AQP SERIES HOW DID I GET HERE: WOODY MOORE
How Did I End Up Here?
Since I moved home, I’ve been thinking about my high school crushes. There’s the Estonian boy with the chiseled jaw and shoulder-length blonde hair who looks like a Disney prince. He was the second person I met when I started international school in Italy. He used to play violin barefoot in the auditorium. And then there’s the skinny Mexican boy who founded our school’s funk band, Trotsky’s great-grandson. We went to Paris at the same time, and I slept on the floor of his Airbnb. It had slanted popcorn ceilings, magazine clippings all over the wall, and a mannequin head on a shelf. We talked about visiting Jim Morrison’s grave together, but I ended up going with a girl who had never heard of him. There’s the Ukrainian boy who let me read his short story about radioactive fish. I sort of confessed my love for him only to find out that he was already secretly dating my roommate. And of course, there’s the Danish girl who painted nude portraits of elderly women. I daydream, just like I did then, about them rescuing me from natural disasters, evil stepmothers, suicide attempts, that sort of thing.
Every time I come back to these daydreams, they get more detailed and convoluted, like the One Direction fan fiction that I wrote and kept in a three-ring binder under my bed in middle school. I would write about living in a small town in Canada (where anything could happen), owning a horse, and meeting 1D (they were undercover to escape the paparazzi). Something would spook my retired racehorse turned hunter-jumper champion and it would throw me over, and Harry would come to my rescue in a beanie, sunglasses, and a fake mustache. We would fall in love and travel to Devon, Pennsylvania together, where I would win all blue ribbons at a horse show. That was about the same time I discovered masturbation.
I’m embarrassed thinking that I’ve hardly grown up at all. My new fantasies involve running into my crush, the Trotskyite, while he’s busking in Brooklyn. He invites me to come see him play in a bar. I bring my imaginary boyfriend with me to see him play and we all go back to my crush’s apartment. We drink cheap wine and he lets me play his acoustic guitar. The boyfriend is jealous of our obvious connection, and he starts making fun of my songs. My crush yells at him and kicks him out. Then he tells me that he loves my songs and he fingers me on his gross sofa.
When I’m not thinking about them saving me, I think about what might happen if no one saved me, and something terrible happened, and they just heard about it. Of course, they might not even find out—I haven’t spoken to any of them in years. But if they did happen to hear that I had burned up in a fire or jumped out a window, would they wish they had gotten to know me better? Would they love their idea of me the way I loved my idea of them? I know it’s crazy, but it’s not like I’m the only person who thinks this way. Half my friends probably daydream about what people would say at their funerals.

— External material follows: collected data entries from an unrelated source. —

(* ===== verification/Snapshot.v ===== *)
(** Snapshots of a machine ([machine/src/snapshot.rs]).

    [save] writes the machine to a byte stream, [restore] reads it into another
    machine of the same shape; [save_delta] and [restore_delta] do the same with
    only the pages written since the base image.  A write to a buffer does not
    fail; [None] is a panic.  [read_exact] leaves nothing behind when it fails, so
    the reads whose error is ignored ([is_ok], [let _ =]) go on with an empty
    stream. *)
From S2P Require Import Prelude Words Wp Gpr Csr SystemBus BusLaws Mmu BlockCache Context CsrProps Run.
From S2P Require Import Invariant RamLaws Io CowRam CowRamProps Layout Clint Plic Uart Virtio VirtioProps.
From S2P Require Import VirtioConsole VirtioBlk VirtioNet VirtioInvariant MachineBus MachineRam MachineLaws.

Definition MAGIC : list Z := [0x56; 0x50; 0x4f; 0x44].
Definition SNAPSHOT_VERSION : Z := 1.
Definition FLAG_SHELL_READY : Z := Z.shiftl 1 0.
Definition FLAG_PYTHON_READY : Z := Z.shiftl 1 1.
Definition DELTA_MAGIC : list Z := [0x56; 0x44; 0x4c; 0x54].
Definition DELTA_VERSION : Z := 1.

(** ** CSRs and hart *)

Definition save_csr (c : Csr) : list Z :=
  mjoin (map (to_le_bytes 8)
    ([mstatus c; misa c; medeleg c; mideleg c; mie c; mtvec c; mcounteren c; mcountinhibit c;
      mscratch c; mepc c; mcause c; mtval c; mip c; menvcfg c; stvec c; scounteren c; senvcfg c;
      sscratch c; sepc c; scause c; stval c; satp c; cycle c; instret c; time c; fcsr c]
     ++ pmpcfg c ++ pmpaddr c ++ mhpmevent c)).
(* ===== verification/Boot.v ===== *)
(** Booting a machine: the images are placed in RAM, the device tree behind them,
    and the hart is pointed at the kernel ([boot] of [machine/src/machine_bus.rs]).
    The boot message and the copy of the tree written to the host are left out. *)
From Stdlib Require Import String Ascii.
From S2P Require Import Prelude Words Wp Gpr SystemBus Run RamLaws Io CowRam CowRamProps Layout Clint Plic Uart.
From S2P Require Import Virtio VirtioConsole VirtioBlk VirtioNet MachineBus MachineRam Dtb.

(** [Option::is_some] *)
Definition is_some {A} (o : option A) : bool := match o with Some _ => true | None => false end.

Definition ELF_MAGIC : list Z := [0x7f; 0x45; 0x4c; 0x46].
Definition MZ_MAGIC : list Z := [0x4d; 0x5a].

(** [u64::from_le_bytes(kernel[i..i + 8])] *)
Definition u64_at (i : nat) (bytes : list Z) : Z := from_le_bytes (take 8 (drop i bytes)).

(** The entry point and the place of the kernel in RAM. *)
Definition kernel_entry_and_offset (kernel : list Z) : Z * Z :=
  if (64 <=? length kernel)%nat && bool_decide (take 4 kernel = ELF_MAGIC) then
    let entry_point := u64_at 24 kernel in
    (entry_point, Z.max 0 (entry_point - RAM_BASE))
  else if (16 <=? length kernel)%nat && bool_decide (take 2 kernel = MZ_MAGIC) then
    let text_offset := u64_at 8 kernel in
    (wrapping_add64 RAM_BASE text_offset, text_offset)
  else (RAM_BASE + KERNEL_OFFSET, KERNEL_OFFSET).

Definition kernel_place (bios : option (list Z)) (kernel : list Z) : Z * Z :=
  if is_some bios then (RAM_BASE, KERNEL_OFFSET) else kernel_entry_and_offset kernel.

Definition len64 (bytes : list Z) : Z := Z.of_nat (length bytes).

(** The end of the kernel, up to a page. *)
Definition kernel_end_aligned (kernel_load_offset : Z) (kernel : list Z) : Z :=
  wrapping_add64 kernel_load_offset (Z.land (wrapping_add64 (len64 kernel) 0xfff) (not64 0xfff)).

(** Where the initial file system goes. *)
Definition initrd_offset (bios : option (list Z)) (kernel_end : Z) : Z :=
  let after_kernel_aligned := Z.land (wrapping_add64 kernel_end 0xffffff) (not64 0xfffff) in
  if is_some bios then Z.max after_kernel_aligned 0x4000000 else after_kernel_aligned.

Definition dtb_offset (bios : option (list Z)) (ram_size dtb_len : Z) : Z :=
  if is_some bios then 0x2200000 else Z.land (wrapping_sub64 ram_size dtb_len) (not64 0xfff).

(** What the hart starts with. *)
Definition set_entry (entry_point dtb_physical_address : Z) (h : Hart) : Hart :=
  h <| hart_regs := gpr_write 11 dtb_physical_address (gpr_write 10 0 ((hart_regs h) <| pc := entry_point |>)) |>.

Section Boot.
Context {LB : LoopBound} {N F T : Type} {NB : NetworkBackend N} {FD : FsDevice F} {ST_ : TracesSyscalls T}.
Abbreviation Bus := (MachineBus N F T).

(** [assert!] *)
Definition assert {S} (c : bool) : ST S unit := if c then mret tt else panic.

Definition on_bus {A} (m : ST Bus A) : ST (Bus * Hart) A := zoom fst (fun b s => (b, s.2)) m.

Definition load_initrd (bios initrd : option (list Z)) (kernel_end ram_size : Z) : ST (Bus * Hart) (Z * Z) :=
  match initrd with
  | Some initrd_data =>
      let start_offset := initrd_offset bios kernel_end in
      assert (wrapping_add64 start_offset (len64 initrd_data) <=? ram_size);;
      on_bus (load_ram start_offset initrd_data);;
      let end_offset := wrapping_add64 start_offset (len64 initrd_data) in
      mret (wrapping_add64 RAM_BASE start_offset, wrapping_add64 RAM_BASE end_offset)
  | None => mret (0, 0)
  end.

(** The calls that make the machine's tree. *)
Definition boot_tree (b : Bus) (bootargs : list Z) (initrd_start initrd_end : Z) : list DtbOp :=
  build_ops RAM_BASE (bus_ram_size b) UART_BASE CLINT_BASE PLIC_BASE UART_IRQ TIMER_FREQUENCY VIRTIO_BASE VIRTIO_SIZE
    [VIRTIO_BLK_IRQ; VIRTIO_CONSOLE_IRQ; VIRTIO_NET_IRQ]
    (is_some (blk b)) (is_some (net b)) (Z.to_nat VIRTIO_MAX_FS) bootargs initrd_start initrd_end
    UART_STDERR_BASE UART_STDERR_IRQ UART_CTRL_BASE UART_CTRL_IRQ UART_DATA_BASE UART_DATA_IRQ.

Definition boot_dtb (b : Bus) (bootargs : list Z) (initrd_start initrd_end : Z) : list Z :=
  finish (dtb_run (boot_tree b bootargs initrd_start initrd_end) dtb_new).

I did almost burn up in a fire, though. I thought I was hallucinating. I’ve been having these episodes when I’m waking up pretty regularly for over a year. Normally I see a man in my closet or a swarm of bees in my bedroom as I’m waking up. I scream, they disappear, I calm down. But this time I was oddly calm. I heard alarms, and they didn’t disappear so I figured that I should probably go downstairs. I put on my shoes, grabbed a phone and mask, and started to head down the steps when I realized that my roommate’s bedroom door was still closed (for the purpose of this essay, I’ll call them Elrond). I knocked and yelled “Elrond! Wake up!” I opened their door. From bed, they muttered, “Coming,” and I started downstairs.
When I got outside, I saw a fire the size of my whole loft apartment on the deck of the apartment right above my place. I registered the fact that all my belongings might be destroyed forever, including all of my journals and my record collection. But it took me a lot longer to realize that about fifteen minutes had passed, and I hadn’t seen Elrond since I left them in their bedroom. My chest got tight and it got harder and harder to breathe. But then I called them, and they were on their way out. They had thought it was a false alarm, despite seeing a chunk of the roof falling outside their bedroom window.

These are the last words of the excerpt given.